Figure 1: More Documents, Same Length. We create various sets containing the same questions but differing in the number of distractor documents. Each set includes a multi-hop question, all of the supporting documents that contain the information to answer the question (pink), and varying distractor documents (blue).We begin with either 10 or 20 documents (depending on the dataset) as our full-doc version (left) and then reduce the number of documents while maintaining a fixed context size. When fewer documents are used, the remaining documents are extended (blue without text) so that concatenating them yields the same total length.

The RAG approach enriches prompts with relevant documents, retrieved according to an input query [1]. For example, given a question about a certain historical period, RAG techniques can retrieve documents related to the time from a large historical corpus.

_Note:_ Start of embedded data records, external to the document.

Lemma add_all_safe rows : ∀ done seen,
  NoDup (ids rows ++ seen) →
  (∀ l1 d s l2, rows = l1 ++ (d, s) :: l2 → ∀ r, (d, r) ∈ done ++ l1 → R r s) →
  triple (λ p, Inv 0 seen p ∧ known done p) (add_all cfg metadata exact_matcher observed rows)
    (λ _ p, Inv 0 (ids rows ++ seen) p) safe.
Proof.
  induction rows as [|[d s] rows IH]; intros done seen Hnd HR; cbn [add_all]; [by intros p [??]|].
  csimpl in Hnd. apply NoDup_cons in Hnd as [Hs Hnd].
  eapply triple_bind; [apply add_safe with (done := done)|intros u; cbn beta].
  - intros Hin. apply Hs, elem_of_app. by right.
  - intros r Hr. apply (HR [] d s rows); [done|]. by rewrite app_nil_r.
  - eapply triple_weaken; [apply (IH ((d, s) :: done) (identity s :: seen))| |].
    + rewrite <- Permutation_middle. apply NoDup_cons. done.
    + intros l1 d' s' l2 -> r Hr. apply (HR ((d, s) :: l1) d' s' l2); [done|].
      apply elem_of_app in Hr as [[Hr|Hr]%elem_of_cons|Hr]; apply elem_of_app;
        [right; rewrite Hr; apply list_elem_of_here|by left|right; by apply list_elem_of_further].
    + done.
    + intros [] p Hp. eapply inv_mono; [exact Hp|]. cbn. intros x.
      rewrite !elem_of_cons, !elem_of_app, elem_of_cons. tauto.
Qed.

Lemma collisions_safe rows seen :
  NoDup (ids rows ++ seen) →
  (∀ l1 d s l2, rows = l1 ++ (d, s) :: l2 → ∀ r, (d, r) ∈ l1 → R r s) →
  triple (Inv 0 seen) (group_full_collisions cfg metadata exact_matcher observed rows)
    (λ _, Inv 0 (ids rows ++ seen)) safe.
Proof.
  intros Hnd HR p Hinv. unfold group_full_collisions. rewrite !modify_bind.
  pose proof (inv_reset _ _ p (λ _, None) Hinv) as Hinv1. set (p1 := upd sets _ (upd active_digest _ p)) in *.
  assert (Hk : known [] p1) by (by intros d r Hd).
  clearbody p1. clear p Hinv. pose proof (conj Hinv1 Hk) as HP. clear Hinv1 Hk.
  revert p1 HP.
  apply (triple_bind _ _ (λ _, Inv 0 (ids rows ++ seen))); [by apply add_all_safe|].
  intros [] p Hp. pose proof (flush_builder_safe _ _ _ 0 p (conj Hp (conj eq_refl eq_refl))) as Hf.
  unfold flush_builder. match goal with |- match ?m with _ => _ end => destruct m as [p1 [[]|e]] end;
    [apply Hf|exact Hf].
Qed.

Definition size_rows (e : Z * Z * option (list (list byte * FileSnapshot)))
  : list (list byte * FileSnapshot) := default [] e.2.

Lemma plan_sizes_safe sizes : ∀ seen,
  NoDup (ids (concat (size_rows <$> sizes)) ++ seen) →
  (∀ s n rows l1 d m l2, (s, n, Some rows) ∈ sizes → rows = l1 ++ (d, m) :: l2 →
     ∀ r, (d, r) ∈ l1 → R r m) →
  Forall (λ e, 0 <= e.1.2) sizes →
  triple (Inv 0 seen) (plan_sizes cfg metadata exact_matcher observed sizes)
    (λ _ p, ∃ seen', Inv 0 seen' p) safe.
Proof.
  induction sizes as [|[[s n] rows] sizes IH]; intros seen Hnd HR Hn; cbn [plan_sizes].
  { intros p Hp. by exists seen. }
  csimpl in Hnd. rewrite fmap_app, <- app_assoc in Hnd. inversion_clear Hn as [|? ? Hn0 Hn']. cbn in Hn0.
  assert (Hnd' : NoDup (ids (concat (size_rows <$> sizes)) ++ (ids (size_rows (s, n, rows)) ++ seen))).
  { rewrite app_assoc, (Permutation_app_comm (ids (concat _))), <- app_assoc. exact Hnd. }
  apply (triple_bind _ _ (λ _, Inv 0 (ids (size_rows (s, n, rows)) ++ seen))).
  - assert (Hmore : ∀ p, Inv 0 seen p → Inv 0 (ids (size_rows (s, n, rows)) ++ seen) p).
    { intros p Hp. eapply inv_mono; [exact Hp|]. intros x Hx. apply elem_of_app. by right. }
    intros p Hp. unfold plan_size. destruct (negb _); [by apply Hmore|]. rewrite modify_bind.
    assert (Hp1 : Inv 0 seen (upd counters (upd failures (Z.add n)) p)).
    { eapply inv_counted; [exact Hp| |].
      - pose proof (inv_failures _ _ _ _ Hp). cbn. lia.
      - destruct (exact_compare cfg); cbn; lia. }
    destruct rows as [rows|]; [|by apply Hmore].
    refine (collisions_safe rows seen _ _ _ Hp1).
    + cbn in Hnd. rewrite (Permutation_app_comm (ids rows)), <- app_assoc in Hnd.
      apply NoDup_app in Hnd as (_&_&Hnd). rewrite Permutation_app_comm. exact Hnd.
    + intros l1 d m l2 Hr. eapply HR; [apply list_elem_of_here|exact Hr].
  - intros []. apply IH; [done| |done]. intros s' n' rows' l1 d m l2 Hin.
    apply (HR s' n' rows'). by apply list_elem_of_further.
Qed.
Definition checkpoint (cancellation_check : callback) (s : site) : result KnowledgeError unit :=
  match cancellation_check with
  | Some raises => raise_if (raises s) CancellationRaised
  | None => Ok tt
  end.

Definition periodic_checkpoint (cancellation_check : callback) (position : Z) (s : site) :
    result KnowledgeError unit :=
  if position mod 128 =? 0 then checkpoint cancellation_check s else Ok tt.

(** ** Candidates *)

Definition candidate_is_visible (c : KnowledgeCandidate) (include_history : bool) : bool :=
  if bool_decide (disposition (resource c) = Some DUPLICATE) then false
  else if include_history then true
  else negb (bool_decide (disposition (resource c) = Some SUPERSEDED) ||
             (bool_decide (state (revision c) = HISTORICAL) ||
              bool_decide (state (revision c) = SUPERSEDED_REVISION))).

(** [s.split()]: [word] holds the characters of the word being read. *)
Fixpoint split_words (s word : pystr) : list pystr :=
  match s with
  | [] => if bool_decide (word = []) then [] else [reverse word]
  | c :: s' =>
      if is_space c
      then (if bool_decide (word = []) then [] else [reverse word]) ++ split_words s' []
      else split_words s' (c :: word)
  end.

(** [str(value)] of an optional text or number *)
Definition opt_str (v : option pystr) : pystr := default (py "None") v.
Definition opt_int_str (v : option Z) : pystr := default (py "None") (int_text <$> v).

(** The mapping [query_support.get("structured_support")], or the empty one. *)
Definition structured_support (support : list (pystr * json)) : list (pystr * json) :=
  match jget "structured_support" support with Some (JObject fs) => fs | _ => [] end.

(** [support.get(name) is True] *)
Definition is_true (name : string) (support : list (pystr * json)) : bool :=
  match jget name support with Some (JBool true) => true | _ => false end.

Definition coherent (s : RankingSignal) : bool :=
  is_true "coherent" (structured_support (query_support s)).

Definition hard_mismatch (s : RankingSignal) : bool :=
  match jget "status" (structured_support (query_support s)) with
  | Some (JStr v) => bool_decide (v = py "mismatch")
  | _ => false
  end || is_true "hard_mismatch" (structured_support (query_support s)).

(** The fields of a witness that must agree with the scored evidence. *)
Definition witness_fields (e : EvidenceRef) :
    (pystr * pystr * pystr * EvidenceMethod * option pystr * option pystr * option pystr) *
    list (option Z) :=
  ((evidence_id e, ev_resource_id e, ev_revision_id e, method e, section_kind e, section_id e,
    snippet e),
   [page e; start_char e; end_char e; start_line e; end_line e; start_ms e; end_ms e]).

(** [float(z)] *)
Definition to_float (z : Z) : result KnowledgeError pyfloat :=
  let f := float_of_int z in if is_finite f then Ok f else Err OverflowError.

(** [a / b] *)
Definition true_div (a b : pyfloat) : result KnowledgeError pyfloat :=
  match b with S754_zero _ => Err ZeroDivisionError | _ => Ok (fdiv a b) end.

(** [math.fsum(values)] *)
Definition math_fsum (values : list pyfloat) : result KnowledgeError pyfloat :=
  match fsum values with
  | Ok f => Ok f
  | Err intermediate_overflow => Err OverflowError
  | Err opposite_infinities => Err (ValueError "-inf + inf in fsum")
  end.

(** [math.fsum(sorted(aggregate.contributions))] *)
Definition score (a : EvidenceAggregate) : result KnowledgeError pyfloat :=
  math_fsum (sort_by fcmp id (contributions a)).

(** [float(value)] where the value is a number; a [bool] is one. *)
Definition number (v : option json) : result KnowledgeError (option pyfloat) :=
  match v with
  | Some (JBool b) => Ok (Some (float_of_int (Z.b2z b)))
  | Some (JInt z) => f ← to_float z; Ok (Some f)
  | Some (JFloat f) => Ok (Some f)
  | _ => Ok None
  end.

(** [int(value)] where the value is an integer. *)
Definition integer (v : option json) : option Z :=
  match v with
  | Some (JBool b) => Some (Z.b2z b)
  | Some (JInt z) => Some z
  | _ => None
  end.

Definition float_zero : pyfloat := S754_zero false.

(** [sorted(s)] of a set of texts *)
Definition sorted_texts (s : gset pystr) : list pystr := sort_by cmp_str id (elements s).

Section fusion.
Variable casefold : pystr → pystr.
Variable float_repr : pyfloat → pystr.
Variable cancellation_check : callback.

Definition canonical_evidence_key (c : KnowledgeCandidate)
    (snippet_aliases : gmap EvidenceAliasKey EvidenceKey) :
    EvidenceKey * gmap EvidenceAliasKey EvidenceKey :=
  let e := evidence c in
  let key := evidence_key c in
  match snippet e, section_kind e, section_id e with
  | Some (ch :: text), Some kind, Some sid =>
      let normalized_snippet :=
        casefold (intersperse (py " ") (split_words (ch :: text) [])) in
      if bool_decide (normalized_snippet = []) then (key, snippet_aliases) else
      let locator := intersperse (py "|")
        [kind; sid; opt_int_str (page e); opt_int_str (start_line e);
         opt_int_str (end_line e); opt_int_str (start_ms e); opt_int_str (end_ms e);
         opt_int_str (start_char e); opt_int_str (end_char e)] in
      let alias_key : EvidenceAliasKey :=
        (resource_id (resource c), revision_id (revision c),
         processing_signature (revision c), rev_generation (revision c),
         locator ++ py "|" ++ normalized_snippet) in
      match snippet_aliases !! alias_key with
      | Some known => (known, snippet_aliases)
      | None => (key, <[alias_key := key]> snippet_aliases)
      end
  | _, _, _ => (key, snippet_aliases)
  end.

(** ** Aggregation *)

(** [replace(signal, ...)]: a copy is validated again. *)
Definition copied_signal (s : RankingSignal) : result KnowledgeError RankingSignal :=
  validate_ranking_signal float_repr s;; Ok s.

(** One more vote for an aggregate. *)
Definition add_vote (a : EvidenceAggregate) (share : pyfloat) (s : RankingSignal)
    (why : pystr) (warns : list pystr) : EvidenceAggregate :=
  {| candidate := candidate a; contributions := contributions a ++ [share];
     agg_signals := agg_signals a ++ [s]; reasons := {[why]} ∪ reasons a;
     agg_warnings := list_to_set warns ∪ agg_warnings a |}.

Definition new_aggregate (c : KnowledgeCandidate) : EvidenceAggregate :=
  {| candidate := c; contributions := []; agg_signals := []; reasons := ∅;
     agg_warnings := ∅ |}.

Definition record_candidate (aggregates : Aggregates) (key : EvidenceKey)
    (c : KnowledgeCandidate) (ranking_name : pystr) (rrf_k : pyfloat) :
    result KnowledgeError Aggregates :=
  value_error_if
    match sig_evidence (signal c) with
    | Some w => negb (bool_decide (witness_fields w = witness_fields (evidence c)))
    | None => false
    end "one ranking signal claims a witness different from its scored evidence";;
  aggregate ←
    match dget key aggregates with
    | None => Ok (new_aggregate c)
    | Some a =>
        value_error_if
          (negb (bool_decide (resource (candidate a) = resource c)) ||
           negb (bool_decide (revision (candidate a) = revision c)))
          "one evidence identity resolved to incompatible records";;
        Ok a
    end;
  rank_float ← to_float (source_rank (signal c));
  share ← true_div (float_of_int 1) (fadd rrf_k rank_float);
  s ← copied_signal
        (upd source (λ _, ranking_name)
         (upd contribution (λ _, Some share)
          (upd sig_evidence
             (λ _, Some (default (evidence c) (sig_evidence (signal c)))) (signal c))));
  Ok (dset key (add_vote aggregate share s (reason c) (warnings c)) aggregates).

(** What the scan of the rankings accumulates. *)
Record collection : Type := {
  snippet_aliases : gmap EvidenceAliasKey EvidenceKey;
  pending : list (pystr * KnowledgeCandidate * EvidenceKey);
  structured_coherent : bool
}.

(** The loop over one ranking, from its [position]-th candidate. *)
Fixpoint scan_ranking (include_history : bool) (ranking_name : pystr)
    (candidates : list KnowledgeCandidate) (position : Z) (seen : gset EvidenceKey)
    (acc : collection) : result KnowledgeError collection :=
  match candidates with
  | [] => Ok acc
  | c :: rest =>
      periodic_checkpoint cancellation_check position (AtCandidate ranking_name position);;
      if negb (candidate_is_visible c include_history)
      then scan_ranking include_history ranking_name rest (position + 1) seen acc else
      let '(key, aliases) := canonical_evidence_key c (snippet_aliases acc) in
      if bool_decide (key ∈ seen)
      then scan_ranking include_history ranking_name rest (position + 1) seen
             {| snippet_aliases := aliases; pending := pending acc;
                structured_coherent := structured_coherent acc |}
      else scan_ranking include_history ranking_name rest (position + 1) ({[key]} ∪ seen)
             {| snippet_aliases := aliases;
                pending := pending acc ++ [(ranking_name, c, key)];
                structured_coherent := coherent (signal c) || structured_coherent acc |}
  end.

(** The loop over the rankings, in the order of their names. *)
Fixpoint scan_rankings (include_history : bool)
    (rankings : list (pystr * list KnowledgeCandidate)) (acc : collection) :
    result KnowledgeError collection :=
  match rankings with
  | [] => Ok acc
  | (ranking_name, candidates) :: rest =>
      checkpoint cancellation_check (AtRanking ranking_name);;
      value_error_if (blank ranking_name) "Knowledge ranking names cannot be blank";;
      acc' ← scan_ranking include_history ranking_name candidates 1 ∅ acc;
      scan_rankings include_history rest acc'
  end.

(** A candidate marked as a different structure is dropped once some candidate
    is a coherent witness. *)
Definition hard_negative (any_coherent : bool) (c : KnowledgeCandidate) : bool :=
  any_coherent && hard_mismatch (signal c).

(** The loop over the pending candidates. *)
Fixpoint record_pending (any_coherent : bool)
    (pending : list (pystr * KnowledgeCandidate * EvidenceKey)) (rrf_k : pyfloat)
    (aggregates : Aggregates) : result KnowledgeError Aggregates :=
  match pending with
  | [] => Ok aggregates
  | (ranking_name, c, key) :: rest =>
      if hard_negative any_coherent c
      then record_pending any_coherent rest rrf_k aggregates
      else
        aggregates' ← record_candidate aggregates key c ranking_name rrf_k;
        record_pending any_coherent rest rrf_k aggregates'
  end.

Definition collect_aggregates (rankings : list (pystr * list KnowledgeCandidate))
    (include_history : bool) (rrf_k : pyfloat) : result KnowledgeError Aggregates :=
  acc ← scan_rankings include_history (sort_by cmp_str fst rankings)
          {| snippet_aliases := ∅; pending := []; structured_coherent := false |};
  record_pending (structured_coherent acc) (pending acc) rrf_k [].
(* ===== verification/FusionSafety.v ===== *)
(** * What the rank fusion guarantees

    The stages of [RankFusion] composed: a returned hit is grounded in a visible
    candidate, carries one vote per source and their exact sum, never overlaps
    another returned hit, and is among the best clusters the bounds allow; the
    result does not depend on the order of the mapping of rankings. *)

From S2P Require Import Prelude PyOrder KnowledgeContracts RankFusion FusionLaws.

(** ** Lists whose elements are related pairwise *)

Lemma pairwise_perm {A} (R : A → A → Prop) l l' :
  (∀ x y, R x y → R y x) → l ≡ₚ l' → StronglySorted R l → StronglySorted R l'.
Proof.
  intros Hsym. induction 1 as [|x l l' Hp IH|x y l|l1 l2 l3 _ IH1 _ IH2]; intros H; auto.
  - inversion H as [|? ? Hl Hx]; subst. constructor; [by apply IH|by rewrite <- Hp].
  - inversion H as [|? ? Hl Hy]; subst. inversion Hl as [|? ? Hl' Hx]; subst.
    inversion Hy as [|? ? Hyx Hy']; subst. repeat constructor; auto.
Qed.

Lemma pairwise_sublist {A} (R : A → A → Prop) l l' :
  l `sublist_of` l' → StronglySorted R l' → StronglySorted R l.
Proof.
  induction 1 as [|x l l' Hsub IH|x l l' Hsub IH]; intros H; [done|..].
  - inversion H as [|? ? Hl Hx]; subst. constructor; [by apply IH|].
    rewrite Forall_forall in Hx |- *. intros y Hy. by apply Hx, (sublist_subseteq _ _ Hsub).
  - inversion H; subst. by apply IH.
Qed.

Lemma pairwise_lookup {A} (R : A → A → Prop) l i j x y :
  StronglySorted R l → (i < j)%nat → l !! i = Some x → l !! j = Some y → R x y.
Proof.
  intros H. revert i j. induction H as [|z l Hl IH Hz]; intros i j Hlt Hi Hj; [done|].
  destruct j as [|j]; [lia|]. destruct i as [|i]; cbn in *.
  - injection Hi as <-. rewrite Forall_forall in Hz. apply Hz. by eapply list_elem_of_lookup_2.
  - apply (IH i j); [lia|done..].
Qed.

Lemma lookup_pairwise {A} (R : A → A → Prop) l :
  (∀ i j x y, (i < j)%nat → l !! i = Some x → l !! j = Some y → R x y) → StronglySorted R l.
Proof.
  induction l as [|x l IH]; intros H; constructor.
  - apply IH. intros i j y z Hij Hi Hj. apply (H (S i) (S j)); [lia|done..].
  - apply Forall_lookup. intros i y Hy. apply (H 0%nat (S i)); [lia|done..].
Qed.

(** ** The stages of one run *)

(** The entries that are scored: the pending ones that are not hard negatives. *)
Definition recorded (acc : collection) : list (pystr * KnowledgeCandidate * EvidenceKey) :=
  filter (kept (structured_coherent acc)) (pending acc).

(** No discovery votes under the name of a ranking. *)
Definition separate_sources (rankings : list (pystr * list KnowledgeCandidate))
    (ds : list ResourceDiscoverySignal) : Prop :=
  ∀ d, d ∈ ds → source (disc_signal d) ∉ rankings.*1.

Lemma collection_ok_perm include_history rankings rankings' acc :
  rankings ≡ₚ rankings' → collection_ok include_history rankings acc →
  collection_ok include_history rankings' acc.
Proof.
  intros Hp [H1 H2 H3]. split; [|done..]. intros name c k Hin.
  destruct (H1 name c k Hin) as (cs&?&?). exists cs. by rewrite <- Hp.
Qed.

Section stages.
Variables (casefold : pystr → pystr) (float_repr : pyfloat → pystr)
  (cancellation_check : callback)
  (overlap_check : EvidenceRef → EvidenceRef → Z → result KnowledgeError bool)
  (rankings : list (pystr * list KnowledgeCandidate)) (ds : list ResourceDiscoverySignal)
  (limit max_per_resource min_section_distance : Z) (include_history : bool)
  (rrf_k : pyfloat).
Hypothesis names_distinct : NoDup rankings.*1.

Abbreviation separate := (separate_sources rankings ds).

Lemma collect_spec aggregates :
  collect_aggregates casefold float_repr cancellation_check rankings include_history rrf_k =
    Ok aggregates →
  ∃ acc, collection_ok include_history rankings acc ∧
    ∀ (sep : Prop), aggregates_ok rrf_k sep (recorded acc) [] aggregates.
Proof.
  unfold collect_aggregates. intros H. inv_ok. rename x into acc. exists acc.
  assert (collection_ok include_history rankings acc) as Hok.
  { apply (collection_ok_perm _ (sort_by cmp_str fst rankings)); [apply sort_by_perm|].
    eapply scan_rankings_ok; [done| |apply collection_ok_empty| |eassumption].
    - by rewrite sort_by_perm.
    - by intros n k ?%elem_of_nil. }
  split; [done|]. intros sep.
  apply (record_pending_ok rrf_k sep float_repr (structured_coherent acc) (pending acc) []
    [] aggregates); [| |done].
  - split; [constructor|]. by intros k a ?%elem_of_nil.
  - cbn. eapply sublist_NoDup; [apply (entries_distinct _ _ _ Hok)|].
    apply fmap_sublist, sublist_filter.
Qed.

Lemma initial_discovery_inv entries aggregates :
  (∀ e, e ∈ entries → e.1.1 ∈ rankings.*1) →
  (∀ sep : Prop, aggregates_ok rrf_k sep entries [] aggregates) →
  discovery_inv rrf_k separate rankings.*1 entries ds (eligible_keys aggregates) ∅ aggregates.
Proof.
  intros Hnames Hok. specialize (Hok separate) as [Hnd Hall]. split.
  - split; [done|]. intros k a Hin. eapply aggregate_ok_mono; [done| |by apply Hall].
    by intros ? ?%elem_of_nil.
  - intros rr k. unfold eligible_keys. intros ([k' a]&->&Hin)%list_elem_of_fmap.
    apply list_elem_of_filter in Hin as [Hrr Hin]. exists a.
    split; [by apply elem_dget|]. exact Hrr.
  - intros k a s _ Hin Hs. left.
    destruct (votes_known _ _ _ _ _ _ (Hall k a Hin) s Hs) as [(name&c&He&_&->)|(d&Hd&_)];
      [|by apply elem_of_nil in Hd]. by apply Hnames in He.
Qed.

Lemma ordered_discoveries :
  sort_by (lex (lex (lex cmp_str Z.compare) cmp_str) cmp_str) discovery_order ds ⊆ ds.
Proof. intros d. by rewrite sort_by_perm. Qed.

Lemma discovery_spec entries aggregates boosted :
  (∀ e, e ∈ entries → e.1.1 ∈ rankings.*1) →
  (∀ sep : Prop, aggregates_ok rrf_k sep entries [] aggregates) →
  apply_discovery_signals float_repr cancellation_check aggregates ds rrf_k = Ok boosted →
  aggregates_ok rrf_k separate entries ds boosted.
Proof.
  intros Hnames Hok H.
  eapply (apply_discoveries_ok rrf_k separate _ _ rankings.*1 entries ds);
    [done|apply ordered_discoveries|by apply initial_discovery_inv|exact H].
Qed.

Lemma recorded_names acc e :
  collection_ok include_history rankings acc → e ∈ recorded acc → e.1.1 ∈ rankings.*1.
Proof.
  intros Hacc Hin. destruct e as [[name c] k]. apply list_elem_of_filter in Hin as [_ Hin].
  apply (entries_known _ _ _ Hacc) in Hin as (cs&?&_).
  cbn. apply list_elem_of_fmap. by exists (name, cs).
Qed.

(** Everything the properties below need of a run that returns. *)
Record run_facts (hits : list KnowledgeHit) (omitted : Z) : Prop := {
  run_options : 1 <= limit ∧ 1 <= max_per_resource ∧ 0 <= min_section_distance;
  run_stages : ∃ acc selected clustered by_resource,
    collection_ok include_history rankings acc ∧
    Forall (hit_ok rrf_k separate (recorded acc) ds) selected ∧
    cluster_inv overlap_check min_section_distance selected by_resource ∧
    sorted cmp_hit_order hit_order selected = Ok clustered ∧
    diversify clustered limit max_per_resource [] ∅ 0 = Ok (hits, omitted)
}.

Lemma cluster_spec entries boosted selected :
  aggregates_ok rrf_k separate entries ds boosted →
  cluster_evidence cancellation_check overlap_check boosted min_section_distance = Ok selected →
  Forall (hit_ok rrf_k separate entries ds) selected ∧
  ∃ by_resource, cluster_inv overlap_check min_section_distance selected by_resource.
Proof.
  intros [_ Hall]. unfold cluster_evidence. intros H. inv_ok.
  rename select (ordered_keys boosted = Ok _) into Hord. apply sorted_perm in Hord.
  eapply cluster_loop_spec; [| |apply cluster_inv_empty|constructor|eassumption].
  - intros k a n h Hin. apply (new_hit_ok _ _ _ _ k). apply Hall. by rewrite <- Hord.
  - intros k a h h' Hin Hh E1 E2. apply (merged_hit_ok _ _ _ _ k); [|done..].
    apply Hall. by rewrite <- Hord.
Qed.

Recent work has noted a drop in RAG performance when retrieving many documents. For example, in multi-hop QA, LLMs struggle when the number of retrieved documents grows, even when presented with all the needed information [2][5]. Such deficiencies were observed without controlling for the number of tokens in which the information is conveyed, i.e., when the number of documents grew, so did the number of overall tokens, thus conflating between the challenge of long context and multi document.

a
b

Figure 2: Increasing the number of retrieved documents can hurt performance. In retrieval setups with fixed context windows, adding more documents could reduce performance by up to 10 percent. Two models (Llama-3.3 and Gemma-2) showed worse performance, while Qwen-2.5 remained unaffected. The smaller versions of the LLMs (7–9B) show a similar trend as their larger counterparts but the effect is weaker. The hues of the bars represent the amount of retrieved documents.. a — MusiQue, b — 2WikiMultihopQA

In this work, we address the following question: Assuming a fixed input length, how is LLM performance affected by the number of retrieved documents? This disentangles the challenge of long context from the challenge in processing collections of related documents – which often contain redundancies, conflicting information, and implicit inter-document relations [6], [7]. From a practical perspective, answering this question can help understand a breadth versus depth tradeoff — i.e., whether to strive to retrieve shorter context out of many documents or whether to aim to retrieve longer context out of fewer documents. An ideal experimental setup would have the exact information conveyed in the same number of tokens across varying number of documents, from a long and self-contained single document to a large, multi-document corpus. We find that the custom sets we constructed from MuSiQue [8] and 2WikiMultiHopQA[9], a multi-hop QA datasets, serve as a convenient approximation, allowing us to explore the relationship between long-context and multi-document comprehension in a controlled environment with real-world texts.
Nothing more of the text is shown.